5 tips for an effective C.V. 

So one thing I know I do well is interview, but often the hardest part is getting through the C.V. “sift” so I want to share a few tips that I’ve used to enhance mine over the years. 
At the beginning of the year, I did a volunteering session at a high school in south London where I helped a group of 15 and 16 year olds write their cv. Honestly, I was amazed that a lot of them didn’t know what one was or what the contents were; but let’s face it, a lot of adults don’t either! 

According to our trusted friend, Wikipedia, it’s “a written overview of a person’s experience and other qualifications. In some countries, a C.V. is typically the first item that a potential employer encounters regarding the job seeker and is typically used to screen applicants, often followed by an interview.” So it’s pretty important, yes?! 

Ok, so humour me for a minute: imagine it’s your friends birthday next month. She’s sent out the save the date along with a list of 5 restaurants to choose from and a copy of their menu. Any normal person would check the menu and shortlist the ones where the menu looks appealing and within budget. Think of your C.V. as your menu. Potential employers will pick it up and look for the characteristics that look appealing to them. This brings me on nicely to my first point. 

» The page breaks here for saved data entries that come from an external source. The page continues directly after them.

(** * astro-loader-quarto: metadata normalisation, schema inference, parse cache

    A shallow embedding of the loader's pure core
    ([parsers/metadata-normalizer.ts], [parsers/listing-config.ts],
    [schema/generator.ts], [utils/cache.ts], and stages 6-10 of [loader.ts])
    together with the properties its specification states about them.

    Conventions.
    - JavaScript strings are [string]; file names are taken to be ASCII, a
      code unit above 127 is treated as an ordinary non-word, non-space
      character.
    - A JavaScript object is an insertion-ordered list of (key, value)
      pairs without repeated keys, its own properties, enumerated in
      insertion order. The objects of the program are plain objects:
      reading a property that is not an own property finds the members
      of [Object.prototype] ([constructor], [toString], ...). Keys that
      are array indices, which JavaScript enumerates first, do not
      occur. An assignment under the key [__proto__], which in
      JavaScript sets the prototype and creates no property, is written
      like any other: changes of prototype are not followed.
    - [Array.prototype.sort] is a stable sort; a comparator is expected to
      be consistent, as the language requires for a defined result.
    - [Date] values are their time value in milliseconds ([Z]); numbers are
      restricted to integers. *)

From Stdlib Require Import String Ascii List ZArith Bool Arith Lia.
From Stdlib Require Import Permutation Sorted DecimalString.
Import ListNotations.

Set Warnings "-register-all".

Local Open Scope string_scope.
Local Open Scope list_scope.
Local Open Scope nat_scope.

(** ** Characters and the regular expressions of [generateSlug] *)

Module Chars.

Definition code (c : ascii) : nat := nat_of_ascii c.

Definition between (lo hi : nat) (c : ascii) : bool :=
  (lo <=? code c) && (code c <=? hi).

(** [\d] *)
Definition is_digit : ascii -> bool := between 48 57.
Definition is_upper : ascii -> bool := between 65 90.
Definition is_lower : ascii -> bool := between 97 122.

Definition hyphen : ascii := "-"%char.
Definition slash : ascii := "/"%char.
Definition underscore : ascii := "_"%char.

Definition is_hyphen (c : ascii) : bool := Ascii.eqb c hyphen.
Definition is_slash (c : ascii) : bool := Ascii.eqb c slash.
Definition is_underscore (c : ascii) : bool := Ascii.eqb c underscore.

(** [\w] is [[A-Za-z0-9_]] *)
Definition is_word (c : ascii) : bool :=
  is_upper c || is_lower c || is_digit c || is_underscore c.

(** [\s] on ASCII: TAB, LF, VT, FF, CR, SPACE *)
Definition is_space (c : ascii) : bool :=
  between 9 13 c || (code c =? 32).

(** [String.prototype.toLowerCase] on one ASCII code unit *)
Definition to_lower (c : ascii) : ascii :=
  if is_upper c then ascii_of_nat (code c + 32) else c.

(** the class [[^\w\s-]] *)
Definition is_removed (c : ascii) : bool :=
  negb (is_word c || is_space c || is_hyphen c).

(** the class [[\s_]] *)
Definition is_sep (c : ascii) : bool := is_space c || is_underscore c.

(** what a derived identifier is made of: [[a-z0-9-]] *)
Definition is_slug_char (c : ascii) : bool :=
  is_lower c || is_digit c || is_hyphen c.

End Chars.

(** ** [path.basename] (POSIX flavour) *)

Module Path.
Import Chars.

Fixpoint drop_while (p : ascii -> bool) (l : list ascii) : list ascii :=
  match l with
  | [] => []
  | c :: r => if p c then drop_while p r else l
  end.

Fixpoint take_while (p : ascii -> bool) (l : list ascii) : list ascii :=
  match l with
  | [] => []
  | c :: r => if p c then c :: take_while p r else []
  end.

Definition drop_while_end (p : ascii -> bool) (l : list ascii) : list ascii :=
  rev (drop_while p (rev l)).

(** the last path component, trailing separators ignored *)
Definition last_component (p : list ascii) : list ascii :=
  rev (take_while (fun c => negb (is_slash c)) (drop_while is_slash (rev p))).

Fixpoint list_eqb (a b : list ascii) : bool :=
  match a, b with
  | [], [] => true
  | x :: a', y :: b' => Ascii.eqb x y && list_eqb a' b'
  | _, _ => false
  end.

Fixpoint is_prefix (a b : list ascii) : bool :=
  match a, b with
  | [], _ => true
  | x :: a', y :: b' => Ascii.eqb x y && is_prefix a' b'
  | _ :: _, [] => false
  end.

Definition is_suffix (a b : list ascii) : bool := is_prefix (rev a) (rev b).

(** [basename(path, ext)]: when [ext] is the whole path the result is
    empty; when the last component ends with [ext] and is longer than it
    the extension is cut off; otherwise the component is returned whole. *)
Definition basename_l (p ext : list ascii) : list ascii :=
  if list_eqb p ext then []
  else
    let comp := last_component p in
    if is_suffix ext comp && negb (list_eqb comp ext)
    then firstn (length comp - length ext) comp
    else comp.

Definition basename (p ext : string) : string :=
  string_of_list_ascii
    (basename_l (list_ascii_of_string p) (list_ascii_of_string ext)).

End Path.

(** ** [generateSlug] *)

Module Slug.
Import Chars Path.

(** [s.replace(/^\d{4}-\d{2}-\d{2}-/, '')] *)
Definition strip_date_prefix (l : list ascii) : list ascii :=
  match l with
  | y1 :: y2 :: y3 :: y4 :: h1 :: m1 :: m2 :: h2 :: d1 :: d2 :: h3 :: rest =>
      if is_digit y1 && is_digit y2 && is_digit y3 && is_digit y4
         && is_hyphen h1 && is_digit m1 && is_digit m2
         && is_hyphen h2 && is_digit d1 && is_digit d2 && is_hyphen h3
      then rest else l
  | _ => l
  end.
(** [replace] with a template without a dollar: either the pattern has no
    match and the string is returned as it is, or the leftmost match is
    replaced by the template and the text on both sides is kept. *)
Lemma replace_first_match (re : regexp) (s template : jsstring) :
  ~ In 36 template ->
  (replace re s template = s
   /\ forall pre x post, s = pre ++ x ++ post -> ~ matches re pre x post)
  \/ (exists pre x post,
        s = pre ++ x ++ post
        /\ matches re pre x post
        /\ replace re s template = pre ++ template ++ post
        /\ forall pre' x' post',
             s = pre' ++ x' ++ post' -> matches re pre' x' post' ->
             (length pre <= length pre')%nat).
Proof.
  intros Hno. unfold replace, exec, matches.
  destruct (search re [] s) as [[st0 st1]|] eqn:Hsearch.
  - right. apply search_sound in Hsearch as (pre & x & Hs & -> & Hd & Hleft).
    rewrite app_nil_r in *. exists pre, x, (rest st1).
    split; [exact Hs|]. split; [exact Hd|]. split.
    + cbn [before rest]. rewrite rev_involutive, GetSubstitution_plain by exact Hno.
      reflexivity.
    + intros pre' x' post' Hdec Hd'. apply (Hleft pre' x' post' Hdec).
      rewrite app_nil_r. exact Hd'.
  - left. split; [reflexivity|]. intros pre x post Hdec Hd.
    apply (search_None re s [] Hsearch pre x post Hdec). rewrite app_nil_r. exact Hd.
Qed.

Lemma at_line_start_spec (pre r : jsstring) (cs : list jsstring) :
  at_line_start true (MState (rev pre) r cs) = true <-> starts_line pre.
Proof.
  unfold at_line_start, starts_line. cbn [before].
  destruct (rev pre) as [|c l] eqn:Hrev.
  - apply (f_equal (@rev N)) in Hrev. rewrite rev_involutive in Hrev. subst pre.
    cbn. tauto.
  - apply (f_equal (@rev N)) in Hrev. rewrite rev_involutive in Hrev. subst pre.
    cbn [rev]. rewrite last_snoc. cbn. tauto.
Qed.
Lemma parse_escaped s rest :
  parse_string_body (concat (map escape s) ++ quote :: rest) = Some (s, rest).
Proof.
  induction s as [|c s IH].
  - cbn [map concat app parse_string_body]. rewrite N.eqb_refl. reflexivity.
  - cbn [map concat]. rewrite <- app_assoc. unfold escape at 1.
    destruct (N.eqb c quote) eqn:Hq.
    { apply N.eqb_eq in Hq. subst c. cbn [app parse_string_body].
      change (N.eqb backslash quote) with false.
      change (N.eqb backslash backslash) with true.
      change (N.eqb quote (chr "u")) with false.
      change (unescape quote) with (Some quote). cbv iota.
      rewrite IH. reflexivity. }
    destruct (N.eqb c backslash) eqn:Hb.
    { apply N.eqb_eq in Hb. subst c. cbn [app parse_string_body].
      change (N.eqb backslash quote) with false.
      change (N.eqb backslash backslash) with true.
      change (N.eqb backslash (chr "u")) with false.
      change (unescape backslash) with (Some backslash). cbv iota.
      rewrite IH. reflexivity. }
    destruct (N.ltb c 32) eqn:Hlow.
    { apply N.ltb_lt in Hlow. cbn [app parse_string_body].
      change (N.eqb backslash quote) with false.
      change (N.eqb backslash backslash) with true.
      change (N.eqb (chr "u") (chr "u")) with true.
      change (hex_digit (chr "0")) with (Some 0%N). cbv iota.
      rewrite (hex_digit_hex_char (c / 16))
        by (apply N.Div0.div_lt_upper_bound; lia).
      rewrite (hex_digit_hex_char (c mod 16)) by (apply N.mod_lt; lia).
      rewrite IH. f_equal. f_equal. f_equal.
      pose proof (N.div_mod c 16 ltac:(lia)). lia. }
    cbn [app parse_string_body]. rewrite Hq, Hb, Hlow, IH. reflexivity.
Qed.
(** As long as candidates are left, the calls hand them out one by one. *)
Lemma getRandomWords_distinct stack rs w :
  NoDup (pool w) -> Forall unit_draw rs ->
  (length rs <= length (candidates w))%nat ->
  exists words w',
    getRandomWords (S stack) rs w = (Return (VString <$> words), w') /\
    length words = length rs /\
    words ++ candidates w' ≡ₚ candidates w /\
    usedWords (this w') = usedWords (this w) ∪ list_to_set (VString <$> words) /\
    pool w' = pool w.
Proof.
  intros Hnd Hrs. revert w Hnd.
  induction Hrs as [| r rs Hr Hrs IH]; intros w Hnd Hlen.
  - exists [], w. cbn. repeat split; [reflexivity | set_solver].
  - assert (Hsome : candidates w <> []).
    { intros Hnone. rewrite Hnone in Hlen. cbn in Hlen. lia. }
    destruct (word_at_random (candidates w) r Hr Hsome) as (s & Hs & Hat).
    pose proof (getRandomWord_pick stack r w Hsome) as Hpick.
    cbn zeta in Hpick. rewrite Hat in Hpick.
    pose proof (NoDup_remove_one _ s (candidates_NoDup w Hnd) Hs) as Hperm.
    rewrite <- candidates_mark in Hperm.
    destruct (IH (mark_used (VString s) w)) as (words & w' & Hrun & Hlw & Hp & Hu & Hpool).
    + exact Hnd.
    + apply Permutation_length in Hperm. cbn in Hperm, Hlen. lia.
    + exists (s :: words), w'. split; [| split; [| split; [| split]]].
      * exact (getRandomWords_cons _ _ _ _ _ _ _ _ Hpick Hrun).
      * cbn. now rewrite Hlw.
      * cbn. rewrite Hp. symmetry. exact Hperm.
      * rewrite Hu. cbn. set_solver.
      * exact Hpool.
Qed.
(** * Topology-aware communication package (TAP) builder of raptor:
      a shallow embedding of [raptor/core/tap_comm.cpp] and the
      properties of its setup-time algorithms.

    Conventions of the embedding.
    - A C++ [int] is a [Z].  Division and remainder are the truncating
      ones of C++ ([Z.quot], [Z.rem]).  Signed overflow is undefined in
      C++; the values handled here are ranks, host ids, counts and
      positions bounded by vector sizes, and no wrap-around is modelled.
    - A [std::vector<int>] is a [list Z]; a vector that only ever holds
      positions of another vector or counts ([p], [node_to_idx],
      [on_node_to_off_proc], the [sizes] and [displs] vectors) is a
      [list nat].  Loop counters running over a vector are [nat].
    - An out-of-range [operator[]] is undefined in C++.  The embedding
      reads a default ([0]) and writes nothing there; every theorem that
      depends on such an access carries the bounds that make the source
      access defined.
    - MPI collectives over the intra-host communicator are modelled by
      passing the contributions of all the processes of the host.
    - [std::sort] is specified by its contract only (the result is a
      permutation ordered by the comparator); the functions that call it
      take the sort, or its outcome, as an argument. *)

From Stdlib Require Import ZArith Lia List Permutation Sorted.
From stdpp Require Import base numbers list strings gmap sorting.

Local Open Scope Z_scope.
(** What running [checkState] of negotiation [k'] leaves alone. *)
Lemma run_checkState_frame k' s :
  pc (run_checkState k' s) = pc s
  ∧ pcs_shrunk (pcs s) (pcs (run_checkState k' s))
  ∧ (∃ cs, calls (run_checkState k' s) = calls s ++ cs)
  ∧ ∀ k, negs s !! k ≠ Some AwaitGathering ∨ k ≠ k' →
      negs (run_checkState k' s) !! k = negs s !! k.
Proof.
  assert (∃ cs : list call, calls s = calls s ++ cs) as Hnil
    by (exists []; by rewrite app_nil_r).
  unfold run_checkState.
  destruct (cur_pc s) as [[p o]|];
    [|split_and!; [done|apply pcs_shrunk_refl|done|done]].
  case_decide; [|split_and!; [done|apply pcs_shrunk_refl|done|done]].
  unfold resolve_gathering.
  change (negs (removeEventListener p (checkState k') s)) with (negs s).
  destruct (negs s !! k') as [st|] eqn:Hst.
  2: { split_and!; [done|apply removeEventListener_shrinks|cbn; eauto|done]. }
  destruct st;
    try (split_and!; [done|apply removeEventListener_shrinks|cbn; eauto|done]).
  destruct (on_gathering_complete_effect k'
              (record (GatheringResolved k' p)
                 (removeEventListener p (checkState k') s)))
    as (_ & [cs Hcs] & Hpc & Hpcs & Hnegs).
  { cbn. by rewrite Hst. }
  split; [exact Hpc|]. split; [|split].
  - eapply pcs_shrunk_trans; [|exact Hpcs].
    apply removeEventListener_shrinks.
  - rewrite Hcs. cbn. rewrite <- !app_assoc. eauto.
  - intros k [Hk|Hk]; [|by apply Hnegs].
    destruct (decide (k = k')) as [->|]; [|by apply Hnegs]. congruence.
Qed.

(** What any listener leaves alone. *)
Lemma run_listener_frame ev s l :
  pc (run_listener ev s l) = pc s
  ∧ pcs_shrunk (pcs s) (pcs (run_listener ev s l))
  ∧ (∃ cs, calls (run_listener ev s l) = calls s ++ cs)
  ∧ ∀ k, negs s !! k ≠ Some AwaitGathering ∨ l ≠ checkState k →
      negs (run_listener ev s l) !! k = negs s !! k.
Proof.
  assert (∃ cs : list call, calls s = calls s ++ cs) as Hnil
    by (exists []; by rewrite app_nil_r).
  destruct l as [| |k']; simpl.
  - unfold run_onConnectionStateChange.
    destruct (cur_pc s) as [[p o]|];
      [|split_and!; [done|apply pcs_shrunk_refl|done|done]].
    destruct (connectionState o);
      try (split_and!; [done|apply pcs_shrunk_refl|done|done]).
    all: rewrite stop_pc, stop_negs; split; [done|]; split;
      [apply (stop_shrinks (log _ (log _ s)))|]; split; [|done];
      match goal with
      | |- ∃ cs, calls (stop ?x) = _ =>
          destruct (stop_calls x) as [cs ->]; by exists cs
      end.
  - destruct ev as [|kind stream];
      [split_and!; [done|apply pcs_shrunk_refl|done|done]|].
    unfold run_onTrack.
    case_decide; split_and!; done || apply pcs_shrunk_refl.
  - destruct (run_checkState_frame k' s) as (H1 & H2 & H3 & H4).
    split_and!; try done. intros k [Hk|Hk]; apply H4; [by left|right].
    congruence.
Qed.
(** * Compressed set-associative tag store: entries, indexing policy, replacement

    A shallow embedding of
      - mem/cache/replacement_policies/replaceable_entry.hh
      - mem/cache/tags/indexing_policies/base.cc
      - mem/cache/tags/base_set_assoc.cc
    C++ pointers to entries are positions in the vector that owns them,
    fixed-width integers are [Z] with the wrap-around written out, and the
    outcomes the C++ reaches by [fatal], [assert], [throw] or by leaving the
    defined language are the constructors of [outcome]. *)

From Stdlib Require Import ZArith Lia Bool Ascii String.
From stdpp Require Import base option list.

Local Open Scope Z_scope.

(** ** Machine integers *)

Module Int.

(** Value of an unsigned [bits]-bit integer after wrap-around. *)
Definition wrap (bits x : Z) : Z := x mod 2 ^ bits.

Definition to_uint8 : Z -> Z := wrap 8.
Definition to_unsigned : Z -> Z := wrap 32.
Definition to_uint32 : Z -> Z := wrap 32.
Definition to_size_t : Z -> Z := wrap 64.

(** Conversion to a signed integer of [bits] bits (two's complement). *)
Definition signed (bits x : Z) : Z :=
  let y := wrap bits x in
  if y <? 2 ^ (bits - 1) then y else y - 2 ^ bits.

Definition to_int : Z -> Z := signed 32.
Definition to_long_long : Z -> Z := signed 64.

End Int.

(** ** How a call ends *)

Inductive failure : Type :=
| Fatal (msg : string)            (* fatal / fatal_if: the simulator exits *)
| AssertFailed (what : string)    (* assert *)
| OutOfRange (msg : string)       (* throw std::out_of_range *)
| RuntimeError (msg : string)     (* throw std::runtime_error *)
| Undefined (what : string).      (* no defined behaviour in C++ *)

Inductive outcome (A : Type) : Type :=
| Ret (a : A)
| Fail (f : failure).

Arguments Ret {A} a.
Arguments Fail {A} f.

Definition bind {A B : Type} (m : outcome A) (k : A -> outcome B) : outcome B :=
  match m with
  | Ret a => k a
  | Fail f => Fail f
  end.

Definition guard (ok : bool) (f : failure) : outcome unit :=
  if ok then Ret tt else Fail f.

Declare Scope outcome_scope.
Delimit Scope outcome_scope with outcome.
Notation "'do' x <- m ; k" := (bind m (fun x => k))
  (at level 10, x name, m at level 100, k at level 200,
   format "'[v' 'do'  x  <-  m ; '/' k ']'") : outcome_scope.
Notation "'ensure' b 'orelse' f ; k" := (bind (guard b f) (fun _ => k))
  (at level 10, b at level 100, f at level 100, k at level 200,
   format "'[v' 'ensure'  b  'orelse'  f ; '/' k ']'") : outcome_scope.
Local Open Scope outcome_scope.

(** ** replaceable_entry.hh *)

Module Entry.

(** The data members of [ReplaceableEntry]. [cSize] is a [uint8_t];
    [replacementData] is a handle only the replacement policy reads and
    is left out. *)
Record ReplaceableEntry : Type := mk {
  _set : Z;
  _way : Z;
  cSize : Z;
  cStatus : bool;
  coherenceState : ascii
}.

(** [ReplaceableEntry() : cSize(0), cStatus(false), coherenceState('I') {}].
    [_set] and [_way] have no initialiser: they hold whatever the storage
    held, here [set0] and [way0]. *)
Definition ReplaceableEntry_new (set0 way0 : Z) : ReplaceableEntry :=
  {| _set := set0; _way := way0;
     cSize := 0; cStatus := false; coherenceState := "I"%char |}.

Definition setPosition (e : ReplaceableEntry) (set way : Z) : ReplaceableEntry :=
  {| _set := set; _way := way;
     cSize := cSize e; cStatus := cStatus e;
     coherenceState := coherenceState e |}.

Definition getSet (e : ReplaceableEntry) : Z := _set e.
Definition getWay (e : ReplaceableEntry) : Z := _way e.
Definition getCompressedSize (e : ReplaceableEntry) : Z := cSize e.
Definition getCompressionStatus (e : ReplaceableEntry) : bool := cStatus e.
Definition getCoherenceState (e : ReplaceableEntry) : ascii := coherenceState e.

Definition setCompressedSize (e : ReplaceableEntry) (size : Z) : ReplaceableEntry :=
  {| _set := _set e; _way := _way e;
     cSize := Int.to_uint8 size; cStatus := cStatus e;
     coherenceState := coherenceState e |}.

Definition setCompressionStatus (e : ReplaceableEntry) (status : bool) : ReplaceableEntry :=
  {| _set := _set e; _way := _way e;
     cSize := cSize e; cStatus := status;
     coherenceState := coherenceState e |}.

1. Review and tailor your C.V. every time you apply for a job

Whenever I’ve looked for another role, I always try to get a copy of the “person specification” and the “job specification” and cross check my C.V. against these. There’s no point lying as you’ll often get caught out. But any qualities on these documents that you feel you have and can demonstrate, add them in. 

I.e. 

Job specification – the role will involve complaint handling and resolution 

Person specification – the ideal candidate will have experience dealing with difficult situations 

If any part of your work experience involved dealing with difficult situations or customers, make sure you highlight it. 
If these aren’t available, often a browse on the company’s website will have a section about the types of people they hire and the qualities they look for. 

2. Remove your D.O.B and picture (unless applying for a creative role where you picture is needed). 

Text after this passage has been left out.